1955 yılında tamamen terk edilmiş halde bulunan bir balıkçı teknesi. Mürettebat ve 25 yolcu ortadan kayboldu. Gemi, keşfedilmesinden 5 hafta önce kaybolduğu yerden 600 milden fazla uzakta bulundu. Bugün Joyta, 20. yüzyılın en ünlü hayalet gemilerinden biri olarak kabul ediliyor.

✰ ✰ ✰
3

Leydi Lovebond

Bu hayalet gemi İngiltere'den geliyor. Gemi 1748 yılında son yolculuğuna çıktı ama ne yazık ki battı. Gemideki herkes öldü. Bu geminin kaptanının düğününü kutladığı, kaptanın gelinine aşık olan ikinci kaptanının ise gemiyi kumsal bölgesine yönlendirdiği söyleniyor. Sonuç olarak gemi mürettebatıyla birlikte battı. Bu hayalet her 50 yılda bir Kent yakınlarında ortaya çıkıyor.

✰ ✰ ✰
2

Mary Celeste

Mary Celeste, 1872'de amaçsızca yüzerken keşfedilen bir ticaret gemisiydi.
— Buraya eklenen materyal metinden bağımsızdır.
(* ===== verification/DurableTheorems.v ===== *)
(** * Acknowledged means durable

    Every operation the coordinator acknowledges leaves files that hold what
    memory holds, so that loading them, after a crash at any later point and even
    in the middle of the next append, gives the same coordinator back. *)

From S2P Require Import Prelude.
From S2P Require Import Ids.
From S2P Require Import Limits.
From S2P Require Import Status.
From S2P Require Import Checked.
From S2P Require Import Authority.
From S2P Require Import Model.
From S2P Require Import Decision.
From S2P Require Import Records.
From S2P Require Import Selector.
From S2P Require Import GateProps.
From S2P Require Import SelectorProps.
From S2P Require Import SelectorTheorems.
From S2P Require Import Bytes.
From S2P Require Import Canonical.
From S2P Require Import Wire.
From S2P Require Import WireProps.
From S2P Require Import Store.
From S2P Require Import StoreProps.
From S2P Require Import StateProps.
From S2P Require Import SnapshotProps.
From S2P Require Import LoadProps.
From S2P Require Import TableProps.
From S2P Require Import StoreTheorems.
From S2P Require Import Fabric.
From S2P Require Import Coordinator.
From S2P Require Import FabricProps.
From S2P Require Import DurableProps.
From S2P Require Import FabricTheorems.

(** The goals left by a refusal or an answer that changes nothing. *)
Ltac quiet :=
  lazymatch goal with
  | |- trun (fail_with _ _ _) _ => apply trun_fail
  | |- trun (op_fail _) _ => apply trun_op_fail
  | |- trun (op_return _) _ => apply trun_return; assumption
  | |- trun (op_bind (op_modify _) _) _ => apply trun_set; quiet
  | |- trun (op_modify _) _ => apply trun_modify; assumption
  | |- trun (if ?b then _ else _) _ => destruct b; quiet
  end.

Lemma Id_wf_absent {T} : Id_wf (@Id_absent T).
Proof. unfold Id_wf. cbn. unfold_ints. lia. Qed.
Lemma Id_wf_value {T} n : is_u64 n -> Id_wf (@Id_from_value T n).
Proof. done. Qed.

(** ** Well-formed records *)

Lemma lineage_of_wf dec att outcome inc sel set why f :
  Tracked f -> Id_wf dec -> Id_wf att -> Id_wf inc -> Id_wf sel -> Id_wf set ->
  lineage_wf (lineage_of dec att outcome inc sel set why f).
Proof.
  intros [d HT] H1 H2 H3 H4 H5. destruct (Tracks_who f d HT) as [He Hb].
  pose proof (Tracks_authority f d HT). pose proof (Tracks_last f d HT).
  unfold lineage_wf. cbn. tauto.
Qed.

Lemma decision_id_wf f : Tracked f -> Id_wf (@Id_from_value DecisionTag (ds_decision_sequence (fb_state f))).
Proof. intros [d HT]. apply (Tracks_counters f d HT). Qed.

(** ** Installing documents *)

(** Journaling a document changes neither the attempts, the sets nor the fences. *)
Lemma Tracked_document f d g d' :
  Tracks f d -> Represents (fb_store g) d' -> tables_wf d' -> basis_consistent d' ->
  same_image (fb_state g) d' -> counters_wf (fb_state g) ->
  ds_sets d' = ds_sets d -> ds_fences d' = ds_fences d -> ds_attempts d' = ds_attempts d ->
  ds_attempt_sequence (fb_state g) = ds_attempt_sequence (fb_state f) ->
  fb_sets g = fb_sets f -> fb_path_fences g = fb_path_fences f -> fb_attempts g = fb_attempts f ->
  fb_options g = fb_options f -> Id_wf (fi_epoch (fb_identity g)) /\ Id_wf (fi_boot (fb_identity g)) ->
  Tracked g.
Proof.
  intros [_ _ _ _ _ Hsets Hfen Hatt Hlim _] H1 H2 H3 H4 H5 E1 E2 E3 E4 E5 E6 E7 E8 Hwho.
  exists d'. constructor; rewrite ?E1, ?E2, ?E3, ?E4, ?E5, ?E6, ?E7, ?E8; done.
Qed.

Lemma trun_apply_policy env p f : Tracked f -> policy_fits p -> trun (apply_policy env p) f.
Proof.
  intros HT Hp. unfold apply_policy.
  destruct (Status_ok (FailoverPolicy_validate p)) eqn:Hok; cbn [negb]; [|quiet].
  apply trun_read. cbv zeta. destruct (_ && Id_ltb _ _); [quiet|]. destruct (_ && Id_eqb _ _); [quiet|].
  destruct (bool_decide _); [quiet|]. destruct HT as [d HT].
  assert (Hw : policy_wf p) by (unfold policy_wf; unfold policy_fits in Hp; tauto).
  intros y g H. apply bind_Ok in H as ([] & f1 & H1 & H).
  destruct (append_done _ _ _ _ _ _ _ H1 (ig_files _ _ _ _ _ _ _ _ HT) (ig_wf _ _ _ _ _ _ _ _ HT)
    (replays_policy p d Hw)) as (st & stats & Hrep & Hwf & ->).
  revert y g H. apply trun_set, trun_fence_then_compact.
  eapply (Tracked_document f d _ _ HT); [exact Hrep|exact Hwf| | |exact (Tracks_counters f d HT)
    |reflexivity..|exact (Tracks_who f d HT)].
  - destruct (ig_basis _ _ _ _ _ _ _ _ HT) as [_ Hb]. split; [reflexivity|]. exact Hb.
  - destruct (ig_same _ _ _ _ _ _ _ _ HT) as [E1 E2 E3 E4 E5 E6 E7 E8 E9 E10].
    constructor; try assumption; try reflexivity. cbn [ds_authority fb_state update_field]. rewrite E1. reflexivity.
Qed.

Lemma trun_apply_obligations env o f :
  Tracked f -> obligations_fit o -> trun (apply_obligations env o) f.
Proof.
  intros HT Ho. unfold apply_obligations.
  destruct (Status_ok (ServiceObligations_validate o)) eqn:Hok; cbn [negb]; [|quiet].
  apply trun_read. cbv zeta. destruct (_ && Id_ltb _ _); [quiet|]. destruct (_ && Id_eqb _ _); [quiet|].
  destruct (bool_decide _); [quiet|]. destruct HT as [d HT].
  assert (Hw : obligations_wf o) by (unfold obligations_wf; unfold obligations_fit in Ho; tauto).
  intros y g H. apply bind_Ok in H as ([] & f1 & H1 & H).
  destruct (append_done _ _ _ _ _ _ _ H1 (ig_files _ _ _ _ _ _ _ _ HT) (ig_wf _ _ _ _ _ _ _ _ HT)
    (replays_obligations o d Hw)) as (st & stats & Hrep & Hwf & ->).
  revert y g H. apply trun_set, trun_fence_then_compact.
  eapply (Tracked_document f d _ _ HT); [exact Hrep|exact Hwf| | |exact (Tracks_counters f d HT)
    |reflexivity..|exact (Tracks_who f d HT)].
  - destruct (ig_basis _ _ _ _ _ _ _ _ HT) as [Hb _]. split; [exact Hb|reflexivity].
  - destruct (ig_same _ _ _ _ _ _ _ _ HT) as [E1 E2 E3 E4 E5 E6 E7 E8 E9 E10].
    constructor; try assumption; try reflexivity. cbn [ds_authority fb_state update_field]. rewrite E1. reflexivity.
Qed.

Lemma trun_set_authority env a f : Tracked f -> authority_wf a -> trun (set_authority env a) f.
Proof.
  intros [d HT] Ha. unfold set_authority. apply trun_read. cbv zeta.
  destruct (_ || _); [quiet|]. destruct (Id_valid (av_epoch a) && _); [quiet|].
  destruct (Id_valid (av_boot a) && _); [quiet|]. destruct (_ && _); [apply trun_return; by exists d|].
  pose proof (Tracks_authority f d HT) as Hauth. pose proof (Tracks_counters f d HT) as Hcnt.
  pose proof (tw_restarts _ (ig_wf _ _ _ _ _ _ _ _ HT)) as Hres.
  rewrite (im_restarts _ _ (ig_same _ _ _ _ _ _ _ _ HT)) in Hres.
  apply trun_set, trun_read. cbv zeta. destruct (bool_decide _); [quiet|].
  set (f0 := f <| fb_state ::= _ |>).
  assert (Hw : epoch_wf (ds_authority (fb_state f0), ds_restart_count (fb_state f0),
    ds_attempt_sequence (fb_state f0), ds_fence_sequence (fb_state f0), ds_decision_sequence (fb_state f0))).
  { split; [|split; [exact Hres|]].
    - destruct Ha as (A1 & A2 & _). destruct Hauth as (_ & _ & A3). exact (conj A1 (conj A2 A3)).
    - destruct Hcnt as (C1 & C2 & C3 & _). exact (conj C1 (conj C2 C3)). }
  intros y g H. apply bind_Ok in H as ([] & f1 & H1 & H).
  destruct (append_done _ _ _ _ _ _ _ H1 (ig_files _ _ _ _ _ _ _ _ HT) (ig_wf _ _ _ _ _ _ _ _ HT)
    (replays_epoch _ _ _ _ _ d Hw)) as (st & stats & Hrep & Hwf & ->).
  revert y g H. apply trun_fence_then_compact.
  eapply (Tracked_document f d _ _ HT); [exact Hrep|exact Hwf| | |exact Hcnt
    |reflexivity..|exact (Tracks_who f d HT)].
  - pose proof (ig_basis _ _ _ _ _ _ _ _ HT) as Hb. unfold basis_consistent in *.
    rewrite (im_authority _ _ (ig_same _ _ _ _ _ _ _ _ HT)) in Hb. exact Hb.
  - destruct (ig_same _ _ _ _ _ _ _ _ HT) as [E1 E2 E3 E4 E5 E6 E7 E8 E9 E10].
    constructor; try assumption; reflexivity.
Qed.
Atlantik Okyanusu. Gemi bulunduğunda hayalet gemilerden biri olmasına rağmen mükemmel durumdaydı. Kargo ambarı doluydu ama cankurtaran filikaları yoktu. Ayrıca ekibin tamamı da yoktu. Gemide herhangi bir boğuşma izine rastlanmadı. Mürettebatın ve yolcuların tüm kişisel eşyaları yerinde kaldı. Bugün Mary Celeste en gizemli hayalet gemi olarak kabul ediliyor.

✰ ✰ ✰
1

Uçan Hollandalı

Uçan Hollandalı belki de dünyadaki en ünlü hayalet gemidir. 1700'lerin sonlarında bununla ilgili hikayeler ilk kez denizciler ve balıkçılar arasında ortaya çıktı. Ve şimdi hala ünlü hayalet geminin ve mürettebatının denizcilerin önüne çıktığına dair haberler var. Galler Prensi bile bu gemiyi bir kez görmüştü.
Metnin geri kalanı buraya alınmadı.